Considering the constant existence of MLF, a stable blood supply to the bony segment is likely. Due to its location central to mental spines, the associated vessel inserts are protected between the bellies of GGM and GHM (Figs. 8 and 9). By leaving this lingual muscle cuff as well as the lingual periosteum of the segment intact, we have demonstrated a technique that facilitates the preservation of pedicled blood supply. Hence, it can be considered a pedicled bone flap. Owing to the delicacy of MLA, this approach may prevent shearing of the vessel.
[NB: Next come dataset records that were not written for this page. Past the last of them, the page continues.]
(* ===== verification/TransactionProtocol.v ===== *)
(** * The transaction messages (src/transaction_protocol.[ch])

    Headers, responses, the four TLV attributes and the request objects.  A
    [TransactionObject] of the source is a block of memory that each packing
    function casts to the struct of its request type; here it is the sum of
    those structs.  The block [transactionDidReceiveRequest] unpacks into is
    smaller than the largest of them, so the unpacking of a peer list takes
    the size of the block. *)
From S2P Require Import Prelude Bitstream Wire Fields Net Protocol.

(** ** Data *)

Definition TransactionTypeRequest : Z := 0x01.
Definition TransactionTypeResponse : Z := 0x02.

Definition TransactionResponseTypeProvisional : Z := 0x01.
Definition TransactionResponseTypeSuccess : Z := 0x02.
Definition TransactionResponseTypeClientError : Z := 0x04.
Definition TransactionResponseTypeServerError : Z := 0x05.
Definition TransactionResponseTypeGlobalFailure : Z := 0x06.

Definition TransactionAttributeTypeString : Z := 0x01.
Definition TransactionAttributeTypeAddress : Z := 0x02.
Definition TransactionAttributeTypeSeconds : Z := 0x03.
Definition TransactionAttributeTypeCount : Z := 0x04.

Definition kTransactionAttributeLengthAddress : Z := 8.
Definition kTransactionAttributeLengthSeconds : Z := 4.
Definition kTransactionAttributeLengthCount : Z := 2.

(** The request types that carry a body. *)
Definition TransactionUserCreate : Z := 0x50.
Definition TransactionResourceCreate : Z := 0x70.
Definition TransactionOnline : Z := 0x91.
Definition TransactionOffline : Z := 0x92.
Definition TransactionPeerList : Z := 0x93.
Definition TransactionConnect : Z := 0xc0.
Definition TransactionConnectAccept : Z := 0xc1.
Definition TransactionConnectRefuse : Z := 0xc2.
Definition TransactionDisconnect : Z := 0xc3.
Definition TransactionEmpty : Z := 0x01.

Definition kTransactionProtocolObjectMaxSize : Z := kProtocolMaxLength - 4.
Definition kUniversalUserNameMaxLength : Z := 40.
Definition kUniversalUserEmailMaxLength : Z := 40.
Definition kUniversalPeerIdMaxLength : Z := 32.
Definition kUniversalResourceDataMaxLength : Z := 128.

Record TransactionObjectUserCreate := mkUserCreate {
  uc_uid : Z; uc_name : list Z; uc_email : list Z }.
Record TransactionObjectResourceCreate := mkResourceCreate {
  rc_rid : Z; rc_data : list Z; rc_length : Z; rc_uid : Z }.
Record TransactionObjectOnline := mkOnline {
  on_uid : Z; on_localAddress : net_addr_t; on_mappedAddress : net_addr_t;
  on_expireSeconds : Z }.
Record TransactionObjectPeer := mkPeer {
  peer_peerId : list Z; peer_localAddress : net_addr_t; peer_mappedAddress : net_addr_t }.
Record TransactionObjectPeerList := mkPeerList {
  pl_count : Z; pl_list : list TransactionObjectPeer }.
(** [TransactionObjectConnect] and [TransactionObjectConnectAccept]. *)
Record TransactionObjectConnect := mkConnect {
  co_peerId : list Z; co_streamAddress : net_addr_t }.

Inductive TransactionObject :=
| ObjUserCreate (o : TransactionObjectUserCreate)
| ObjResourceCreate (o : TransactionObjectResourceCreate)
| ObjOnline (o : TransactionObjectOnline)
| ObjOffline (peerId : list Z)
| ObjPeerList (o : TransactionObjectPeerList)
| ObjConnect (o : TransactionObjectConnect)
| ObjConnectAccept (o : TransactionObjectConnect)
| ObjConnectRefuse (peerId : list Z)
| ObjDisconnect (peerId : list Z)
| ObjOther (type : Z).

(** The [type] member. *)
Definition object_type (o : TransactionObject) : Z :=
  match o with
  | ObjUserCreate _ => TransactionUserCreate
  | ObjResourceCreate _ => TransactionResourceCreate
  | ObjOnline _ => TransactionOnline
  | ObjOffline _ => TransactionOffline
  | ObjPeerList _ => TransactionPeerList
  | ObjConnect _ => TransactionConnect
  | ObjConnectAccept _ => TransactionConnectAccept
  | ObjConnectRefuse _ => TransactionConnectRefuse
  | ObjDisconnect _ => TransactionDisconnect
  | ObjOther t => t
  end.

(** *** Memory layout

    Sizes on an LP64 host ([int] and [enum] 4 bytes, [uint64_t] 8, a
    [sockaddr_in] 16). *)
Definition round_up (n align : Z) : Z := (n + align - 1) / align * align.

Definition sizeof_TransactionObject : Z :=
  round_up (4 + kTransactionProtocolObjectMaxSize) 4.
Definition sizeof_TransactionObjectPeer : Z :=
  kUniversalPeerIdMaxLength + 16 + 16.
Definition offsetof_PeerList_list : Z := 4 + 4.
Definition sizeof_TransactionObjectPeerList : Z :=
  offsetof_PeerList_list + 10 * sizeof_TransactionObjectPeer.

(** Is the write of the first [n] bytes of peer [i] inside a block of [size]
    bytes that holds a peer list? *)
Definition peer_within (size i n : Z) : bool :=
  offsetof_PeerList_list + i * sizeof_TransactionObjectPeer + n <=? size.

(** [calloc]ed memory. *)
Definition zeros (n : Z) : list Z := replicate (Z.to_nat n) 0.
Definition blankPeer : TransactionObjectPeer :=
  mkPeer (zeros kUniversalPeerIdMaxLength) zeroAddr zeroAddr.
Definition blankPeerList : TransactionObjectPeerList :=
  mkPeerList 0 (replicate 10 blankPeer).

(** ** Operations *)

Section Operations.
Context `{Host}.

Definition transactionProtocolPackHeader (transactionId transactionType : Z) : io unit :=
  protocolPackHeader kProtocolDefaultId kProtocolDefaultVersion ProtocolTypeTransaction ;;
  bitstream_write_uint8 transactionId ;;
  bitstream_write_uint8 transactionType.

Definition transactionProtocolUnpackHeader (out : Z * Z) : io (UnpackResult * (Z * Z)) :=
  r <- protocolUnpackHeader kProtocolDefaultId kProtocolDefaultVersion ProtocolTypeTransaction ;;
  if decide (r <> UnpackValid) then ret (UnpackInvalid, out)
  else
  transactionId <- bitstream_read_uint8 ;;
  transactionType <- bitstream_read_uint8 ;;
  ret (UnpackValid, (transactionId, transactionType)).

Definition transactionProtocolPackResponse (responseType : Z) : io unit :=
  bitstream_write_uint8 responseType.

Definition transactionProtocolUnpackResponse : io (UnpackResult * Z) :=
  responseType <- bitstream_read_uint8 ;;
  ret (UnpackValid, responseType).

(** *** Attributes *)

Definition transactionProtocolPackAttributeString (string : list Z) : io unit :=
  bitstream_write_uint8 TransactionAttributeTypeString ;;
  n <- lift (strlen string) ;;
  bitstream_write_uint8 (u32 (2 + n)) ;;
  bitstream_write_str string ;;
  ret tt.

Definition transactionProtocolUnpackAttributeString (string : list Z) (max : Z) :
    io (UnpackResult * list Z) :=
  attributeType <- bitstream_read_uint8 ;;
  if negb (attributeType =? TransactionAttributeTypeString) then ret (UnpackInvalid, string)
  else
  attributeLength <- bitstream_read_uint8 ;;
  let* '(string', _) := bitstream_read_str string max in
  ret (UnpackValid, string').

Definition transactionProtocolPackAttributeAddress (address : net_addr_t) : io unit :=
  bitstream_write_uint8 TransactionAttributeTypeAddress ;;
  bitstream_write_uint8 kTransactionAttributeLengthAddress ;;
  bitstream_write_uint16_endian (sin_port address) ;;
  bitstream_write_uint32_endian (s_addr address).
Considering that GGM and GHM are separated for genioglossus advancement, it must be assumed that this specific blood supply can be compromised during this procedure [14, 29]. However, reproducible success of the procedure may be explained by random pattern supply through the muscle and periosteum [12, 29]. In contrast to that in orthognathic surgery, optimal blood supply of the segment is even more important because of the frequent necessity of adjuvant radiotherapy in oral and oropharyngeal cancer [30]. By contrast, the bony segment is positioned far from the tumor bed and a minimized local effect can be achieved by the steep dose gradient of modern radiotherapy techniques, which reduces the risk of sequestration of the segment further [30].

Potential downsides of this work derive from its nature as a study on anatomical specimens resulting in limited transferability to live patients, especially concerning the potential functional benefits of this technique.

The adequate anterior refixation of GGM and GHM as major protagonists for tongue and hyoid movement, and hence, swallowing and speaking will likely ameliorate the functional outcome in patients. Improvements of these functions would accelerate decannulation, independent food intake, social interaction and reintegration, and shortened hospitalization, consequently improving patient QoL. A modification in terms of a unilateral approach leaving the contralateral floor of the mouth attached is also conceivable. We have justified further evaluation of this modified PT approach in clinical studies.

Conclusion

In this feasibility study, we demonstrated that the method presented is safe and easy to perform. The use of individually fabricated cutting guides minimizes the risk of injury to dental roots or disruption of muscle insertions. Proper osteotomy design and thin cuts enable the precise repositioning of the bony segment, thereby potentially eliminating the need for the implantation of osteosynthetic material. Furthermore, we found anatomical evidence to consider it a pedicled bone flap procedure. Therefore, we provide the anatomical and clinical basis for further evaluation of this modified pull-through approach in clinical studies, which must address potential risks and evaluate the proper postoperative care for functional optimization and osseous reintegration of the bony segment.